Ten sedentary men and womenin their late 60s and eleven 30-year-old men and women completed a 16-week cardio programme, all of them working out on a treadmill or a stair-climbing machine for 20-40 minutes at roughly 60-80% of their maximum heart rate. At the end of the 16 weeks, the young group increased their aerobic capacity by 12%. The older group increased theirs by an incredible 14%.
According to the study Aerobic Fitness Reduces Brain Tissue Loss in Aging Humans, published in 2003 in the Journal of Gerontology, the human brain gradually loses tissue from the third decade onwards. leading to decline in cognitive and memory performance. However, aerobic fitness can arrest age-related deterioration in tissue density in the brain. More importantly, the findings—also part of a 2010 University of Florida dissertation, Neural Correlates of Aerobic Fitness And Aging: A Cross-sectional Investigation Using fMRI, DTI And TMS—indicate that aerobic conditioning is linked directly to improving the tissues that play a central role in causing clinical syndromes like Alzheimer’s disease and schizophrenia.
Just like cardio takes care of the heart and lungs (and mind), weight training will improve both bone density and prevent muscle loss. The best exercises for developing bone density are squats, lunges and step-ups for the lower body; and shoulder press or military press for the upper body. Choose weights that you can safely lift 15 times without tiring.
A series of studies conducted over the years have stated that muscles shrink with age, and these weight exercises not only prevent that, they also seem to increase the number of small blood vessels around muscles by up to 15%, potentially increasing endurance capacity. Since the overall process of muscle loss picks up pace after the age of 50, strength training for people above the age of 50 is especially critical. Fortunately, it’s never too late. Research demonstrates that even individuals over the age of 80 can fortify their muscles by participating in regular strength-training workouts.
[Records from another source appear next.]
(** Two summands that differ at one offset only. *)
Lemma sum_terms_one_change f g n todo i :
  (n <= i < n + todo)%nat ->
  (forall k, k <> i -> f k = g k) ->
  sum_terms g n todo = sum_terms f n todo + (g i - f i).
Proof.
  revert n. induction todo as [|todo IH]; intros n Hi Hfg; [lia|].
  cbn [sum_terms].
  destruct (decide (n = i)) as [->|Hne].
  - rewrite (sum_terms_ext g f (i + 1) todo); [lia|].
    intros k Hk. symmetry. apply Hfg. lia.
  - rewrite (IH (n + 1)%nat) by (auto; lia). rewrite (Hfg n) by assumption. lia.
Qed.

Lemma drop_cons_idx (q : list byte) n b q' :
  drop n q = b :: q' -> idx q n = b /\ drop (n + 1) q = q'.
Proof.
  revert q. induction n as [|n IH]; intros q E.
  - rewrite drop_0 in E. subst q. split; reflexivity.
  - destruct q as [|c q]; [discriminate|]. rewrite skipn_cons in E.
    destruct (IH q E) as [H1 H2]. split; assumption.
Qed.

Lemma sum_terms_bytes q n todo :
  (n + todo <= length q)%nat ->
  sum_terms (fun k => byte_val (idx q k)) n todo
  = unsigned_sum (take todo (drop n q)).
Proof.
  revert n. induction todo as [|todo IH]; intros n Hn; [reflexivity|].
  cbn [sum_terms]. rewrite IH by lia.
  destruct (drop n q) as [|b q'] eqn:E.
  { apply (f_equal length) in E. rewrite length_drop in E. cbn in E. lia. }
  destruct (drop_cons_idx q n b q' E) as [-> ->].
  reflexivity.
Qed.

Lemma checksum_term_range sgn p k : - 255 <= checksum_term sgn p k <= 255.
Proof.
  unfold checksum_term, char_val.
  pose proof (byte_val_range (idx p k)).
  destruct (_ || _); [|lia].
  destruct (sgn && _) eqn:E; [|lia].
  apply andb_true_iff in E as [_ E]. apply Z.leb_le in E. lia.
Qed.

(** The loop adds up its terms; the sums are far from the limits of [int]. *)
Lemma checksum_loop_sum sgn p n todo u :
  - 2 ^ 30 <= u - 255 * Z.of_nat todo ->
  u + 255 * Z.of_nat todo <= 2 ^ 30 ->
  checksum_loop sgn p n todo u = u + sum_terms (checksum_term sgn p) n todo.
Proof.
  revert n u. induction todo as [|todo IH]; intros n u Hlo Hhi.
  - cbn. lia.
  - cbn [checksum_loop sum_terms].
    pose proof (checksum_term_range sgn p n) as Ht.
    assert ((if (n <? 148)%nat || (155 <? n)%nat
             then int_wrap (uint_wrap (uint_wrap u
                    + uint_wrap (char_val sgn (idx p n))))
             else int_wrap (u + 32)) = u + checksum_term sgn p n) as ->.
    { unfold checksum_term in *. destruct (_ || _).
      - rewrite uint_wrap_add, int_wrap_uint_wrap. apply int_wrap_small. lia.
      - apply int_wrap_small. lia. }
    rewrite IH by lia. lia.
Qed.

Lemma checksum_loop_512 sgn p :
  checksum_loop sgn p 0 512 0 = sum_terms (checksum_term sgn p) 0 512.
Proof.
  rewrite checksum_loop_sum; [apply Z.add_0_l|..];
    change (Z.of_nat 512) with 512; lia.
Qed.

Lemma verify_checksum_eq sgn p :
  verify_checksum sgn p
  = (sum_terms (checksum_term sgn p) 0 512 =? parseoct sgn (drop 148 p) 8).
Proof. unfold verify_checksum. rewrite checksum_loop_512. reflexivity. Qed.
(** * KrakenRestMixin: a shallow embedding of
      cryptofeed/exchanges/mixins/kraken_rest.py

    The Python methods are embedded as Rocq functions.  Exceptions are
    values of an error monad, the network and the clock are arguments (the
    reply of the exchange, the reading of [time.time()]), a [dict] is an
    association list in insertion order, [Decimal] is a coefficient with a
    power-of-ten exponent, and timestamps (Python floats) are rationals.

    What the mixin inherits from [RestExchange] and never defines itself
    ([self.id], [self.config], the two symbol tables, [_datetime_normalize],
    [_timestamp], [request_limit]) is the class [RestExchange] below; the
    libraries it imports ([hashlib], [hmac], [base64], [urllib],
    [sortedcontainers]) are the class [PyLib].
    A request is answered by the exchange oracle the function is given.

    This revision of the module reads three names it never binds:
    [request_retry] (not imported) and [retry], [retry_wait] (the parameters
    are called [retry_count], [retry_delay]).  Reading one raises
    [NameError], as in Python: see [global_name]. *)

From Stdlib Require Import ZArith QArith Qround Qpower List String Ascii Bool Lia.
From Stdlib Require Import DecimalString.
Import ListNotations.

Set Implicit Arguments.
Open Scope string_scope.

(** ** Python values, exceptions and the error monad *)

(** The values a JSON field that should hold a symbol code can really hold. *)
Inductive pyval : Type :=
| PyNone
| PyInt (z : Z)
| PyStr (s : string).

(** [str(v)], as an f-string formats a value. *)
Definition py_str (v : pyval) : string :=
  match v with
  | PyNone => "None"
  | PyInt z => NilZero.string_of_int (Z.to_int z)
  | PyStr s => s
  end.

Inductive exn : Type :=
| TypeError
| KeyError (key : string)
| IndexError
| UnboundLocalError (name : string)
| UnsupportedSymbol (sym : string)
| BinasciiError
| HTTPError (status : Z)
| FetchError (url : string) (errors : list string)
| NameError (name : string).

Inductive res (A : Type) : Type :=
| Ok (a : A)
| Raise (e : exn).

Arguments Ok {A} a.
Arguments Raise {A} e.

Definition bind {A B : Type} (m : res A) (k : A -> res B) : res B :=
  match m with
  | Ok a => k a
  | Raise e => Raise e
  end.

Notation "x <- m ;; k" := (bind m (fun x => k))
  (at level 61, m at next level, right associativity).

(** ** Names *)

(** The names the module binds at top level: its imports, [LOG] and the
    class; and the built-in names its functions read. *)
Definition module_names : list string :=
  ["base64"; "hashlib"; "hmac"; "logging"; "time"; "urllib"; "Decimal"; "dt";
   "requests"; "sd"; "json";
   "BALANCES"; "BID"; "ASK"; "BUY"; "CANCELLED"; "CANCEL_ORDER"; "FILLED"; "L2_BOOK";
   "LIMIT"; "MAKER_OR_CANCEL"; "MARKET"; "OPEN"; "ORDERS"; "ORDER_STATUS";
   "PLACE_ORDER"; "SELL"; "TICKER"; "TRADES"; "TRADE_HISTORY";
   "RestExchange"; "LOG"; "KrakenRestMixin"].

Definition builtin_names : list string :=
  ["int"; "float"; "len"; "str"; "list"; "Exception"].

(** Reading a name that is not a local of the function: found in the
    module or among the built-ins, or [NameError]. *)
Definition global_name (name : string) : res unit :=
  if existsb (String.eqb name) (module_names ++ builtin_names) then Ok tt
  else Raise (NameError name).

(** A call that passes the keyword arguments [keywords] to a function whose
    parameters are [params]: an unexpected keyword is a [TypeError]. *)
Definition accepts_keywords (params keywords : list string) : res unit :=
  if forallb (fun k => existsb (String.eqb k) params) keywords then Ok tt
  else Raise TypeError.

(** ** Strings: [len], slices, [replace], [split] *)

(** [s[n:]] *)
Fixpoint str_drop (n : nat) (s : string) : string :=
  match n, s with
  | O, _ => s
  | S _, EmptyString => EmptyString
  | S n', String _ s' => str_drop n' s'
  end.

(** [s[:n]] *)
Fixpoint str_take (n : nat) (s : string) : string :=
  match n, s with
  | O, _ => EmptyString
  | S _, EmptyString => EmptyString
  | S n', String c s' => String c (str_take n' s')
  end.

(** [s[lo:hi]] for literal bounds [0 <= lo <= hi]. *)
Definition str_slice (lo hi : nat) (s : string) : string :=
  str_take (hi - lo) (str_drop lo s).

(** [len(v)]: only a string is sized among [pyval]. *)
Definition py_len (v : pyval) : res nat :=
  match v with
  | PyStr s => Ok (String.length s)
  | _ => Raise TypeError
  end.

(** [v[lo:hi]] and [v[lo:]] on a value. *)
Definition py_slice (lo hi : nat) (v : pyval) : res string :=
  match v with
  | PyStr s => Ok (str_slice lo hi s)
  | _ => Raise TypeError
  end.

Definition py_slice_from (lo : nat) (v : pyval) : res string :=
  match v with
  | PyStr s => Ok (str_drop lo s)
  | _ => Raise TypeError
  end.

(** ** What the mixin inherits *)

Class RestExchange : Type := {
  (** [self.id] *)
  self_id : string;
  (** [self.config.key_id], [self.config.key_secret] *)
  key_id : string;
  key_secret : string;
  (** [self.request_limit], requests per second *)
  request_limit : positive;
  (** the symbol tables of the base class; an unknown symbol raises *)
  exchange_symbol_to_std_symbol : pyval -> res string;
  std_symbol_to_exchange_symbol : string -> res string;
  (** [self._datetime_normalize], to epoch seconds *)
  _datetime_normalize : Q -> Q;
  (** [self._timestamp(t).timestamp()] *)
  _timestamp : Q -> Q
}.

(** ** [_convert_private_sym] *)

Section ConvertPrivateSym.
Context {E : RestExchange}.

(** The body of the [try] block: the new value of [cleansym], or the
    exception that leaves the block. *)
Definition convert_try (sym : pyval) : res pyval :=
  symlen <- py_len sym ;;
  if (symlen =? 8)%nat || (symlen =? 9)%nat then
    a <- py_slice 1 4 sym ;;
    b <- py_slice_from 5 sym ;;
    Ok (PyStr (a ++ b))
  else if (symlen =? 4)%nat then
    a <- py_slice_from 1 sym ;;
    Ok (PyStr a)
  else Ok sym.

(** The message of the [LOG.error] call in the handler. *)
Definition convert_log_message (sym : pyval) : string :=
  "Couldnt convert private api symbol " ++ py_str sym ++ " for " ++ self_id.

(** [_convert_private_sym(sym)]: the value returned and the records written
    to the log.  The handler catches every [Exception], so nothing is
    raised. *)
Definition _convert_private_sym (sym : pyval) : pyval * list string :=
  match convert_try sym with
  | Ok cleansym => (cleansym, [])
  | Raise _ => (sym, [convert_log_message sym])
  end.

End ConvertPrivateSym.

(** ** [dict]: an association list in insertion order *)

Section Dict.
Variables (K V : Type) (eqb : K -> K -> bool).

Definition dict : Type := list (K * V).

(** [d.get(k)] *)
Fixpoint dict_get (k : K) (d : dict) : option V :=
  match d with
  | [] => None
  | (k', v) :: d' => if eqb k k' then Some v else dict_get k d'
  end.

(** [d[k] = v]: a key already present keeps its place, a new one goes last. *)
Fixpoint dict_set (k : K) (v : V) (d : dict) : dict :=
  match d with
  | [] => [(k, v)]
  | (k', v') :: d' => if eqb k k' then (k', v) :: d' else (k', v') :: dict_set k v d'
  end.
In the Melbourne Collaborative Cohort Study published in the October 2007 issue of Arthritis Care & Research, the researchers studied the effect of physical activity, in various degrees of intensity, frequency and duration, on knee structures in a total of 257 healthy adults between the ages of 50 and 79, and found that intense exercise prevents and helps osteoarthritis.
Most of the common age-related symptoms like lower back pain, neck pain and knee pain can easily be avoided with regular strength-training routines and stretching. The key word here is regular: You don’t have to push yourself hard, or do huge amounts of exercise, or get to athletic levels of fitness—you need to do a little bit of exercise, but you need to do it every day.
Ranadeep Moitra is a certified coach from the National Strength and Conditioning Association of America, and has worked with the Indian cricket team, the Bengal cricket team and the East Bengal Football Club. He currently coaches the Indian golf team.
The age-defying blueprint
Workout basics—what to do, when to do it and how much to do.
u Stretch muscles four-five times a week. Yoga is a great stretching protocol.
u Participate in an aerobic-intensive sport or activity three times a week. Swimming is the best from of aerobic exercise for senior people because it puts no impact-stress on the joints, unlike walking or running.
u Lightly train with resistance bands or weights two- three times a week.
u Drink lots of water before, during and after exercise.
u Allow yourself lots of rest between sets while training with weights.
u Warm up and cool down thoroughly. Older muscles need a longer warm-up period.
u Give yourself one-two days of complete rest in a week to aid recovery.